Andando nello specifico, la Corte ha dichiarato incostituzionale l’articolo 2, che direttamente individua i requisiti per l’accesso al suicidio medicalmente assistito facendo espresso rinvio alle sentenze 242 del 2019 e la 135 del 2024. Secondo la sentenza, la disposizione viola la competenza legislativa esclusiva statale in materia di ordinamento civile e penale, in quanto alle Regioni è “precluso cristallizzare nelle proprie disposizioni principi ordinamentali affermati dalla Corte Costituzionale in un determinato momento storico – in astratto, peraltro, anch’essi suscettibili di modificazioni – e oltretutto nella dichiarata attesa di un intervento del legislatore statale”.

L’articolo 4, comma 1, è stato dichiarato costituzionalmente illegittimo limitatamente alle parole “o un suo delegato” in quanto, consentendo la presentazione dell’istanza anche a quest’ultimo, “deroga vistosamente al quadro normativo fissato dalla legge numero 219 del 2017, nel quale la procedura medicalizzata di assistenza al suicidio è stata inquadrata dalla giurisprudenza di questa Corte”. Incostituzionali sono stati dichiarati anche gli articoli 5 e 6, in tutte le parti in cui prevedono “stringenti termini per la verifica dei requisiti di accesso al suicidio medicalmente assistito e la definizione delle relative modalità di attuazione”.

È stato dichiarato incostituzionale anche l’articolo 7, comma 1, che, disciplinando il supporto al suicidio medicalmente assistito, impegna le aziende unità sanitarie locali ad assicurare il supporto tecnico e farmacologico oltre all’assistenza sanitaria per la preparazione all’autosomministrazione del farmaco autorizzato. La Corte ha ritenuto che la disposizione regionale viola la competenza concorrente in materia di tutela della salute, in quanto “non si pone come attuazione nel dettaglio di preesistenti principi fondamentali rinvenibili nella legislazione statale, ma come una illegittima “determinazione” degli stessi da parte della legislazione regionale”.

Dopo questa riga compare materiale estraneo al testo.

(* ===== verification/CommitFacts.v ===== *)
(** * CommitFacts: the commit of a capture

    What [commit] leaves in a store when it returns, fails or is cut short: the
    transaction is decided and all its files are in place, or it is open and
    recovery will remove every one of them. *)

From S2P Require Import Prelude Text Models Utf8 FsModel Publication FileFacts Capture CaptureFacts.

(** ** Paths of a transaction *)

Lemma file_name_app (root rel : path) : rel <> [] -> file_name (root ++ rel) = file_name rel.
Proof.
  intros Hne. destruct (path_cases rel) as [->|(d & n & ->)]; [done|].
  unfold join. rewrite app_assoc. unfold file_name. by rewrite !last_snoc.
Qed.

Lemma parent_app (root rel : path) : rel <> [] -> parent (root ++ rel) = root ++ parent rel.
Proof.
  intros Hne. destruct (path_cases rel) as [->|(d & n & ->)]; [done|].
  unfold join. rewrite app_assoc. unfold parent. by rewrite !removelast_last.
Qed.

Lemma pending_app root rel id : rel <> [] -> pending_path (root ++ rel) id = root ++ pending_path rel id.
Proof.
  intros Hne. unfold pending_path. rewrite file_name_app, parent_app by done.
  unfold join. by rewrite app_assoc.
Qed.

Lemma app_ne_self (root rel : path) : rel <> [] -> root ++ rel <> root.
Proof. intros Hne Heq%(f_equal length). rewrite length_app in Heq. destruct rel; [done|]. simpl in Heq. lia. Qed.

Lemma pending_parent p id : parent (pending_path p id) = parent p.
Proof. apply parent_join. Qed.

Section Commit.
Context `{EnvLaws} `{CaptureEnvLaws} {root : path} {Dest : path -> Prop} `{!Layout root Dest}.
Variables (K : path -> Prop) (id : string) (files : list (path * bytes)).

Abbreviation tdir := (transaction_dir root).
Abbreviation marker := (marker_path root).
Abbreviation jdir := (journal_dir root).
Abbreviation pending p := (pending_path p id).

(** The intent's paths. *)
Definition intended : list path :=
  flat_map (fun f => [drop (length root) f.1; pending_path (drop (length root) f.1) id]) files.

(** A destination, by itself. *)
Record fit_path (p : path) : Prop := mkFitPath {
  fp_rel : exists rel, p = root ++ rel /\ validate_relative rel = Ok tt /\
             validate_relative (pending_path rel id) = Ok tt;
  fp_dest : Dest p;
  fp_pending : Dest (pending p);
  fp_kept : ~ K p;
  fp_pending_kept : ~ K (pending p);
  fp_scratch : scratch p = false;
  fp_pending_scratch : scratch (pending p) = false }.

La dichiarazione di incostituzionalità ha anche riguardato i commi 2, primo periodo, e 3, dello stesso articolo 7. Il primo in quanto “facendo esplicito riferimento a un livello di assistenza sanitaria ulteriore, evoca comunque e illegittimamente, dal punto di vista dell’assetto costituzionale delle competenze, la categoria dei ‘livelli essenziali di assistenza’”, interferendo quindi su definizioni riservate al legislatore statale. Il secondo laddove prevede che la “persona in possesso dei requisiti autorizzata ad accedere al suicidio medicalmente assistito può decidere in ogni momento di sospendere o annullare l’erogazione del trattamento”.

In caso di suicidio medicalmente assistito, infatti, “non vi è propriamente alcuna ‘erogazione’ di un trattamento che possa essere sospeso o annullato (come invece nelle ipotesi di eutanasia attiva, riconducibili nell’ordinamento italiano alla fattispecie di omicidio del consenziente), ma piuttosto un’assistenza dei sanitari a una persona che dovrà compiere da sé la condotta finale che direttamente causa la propria morte”.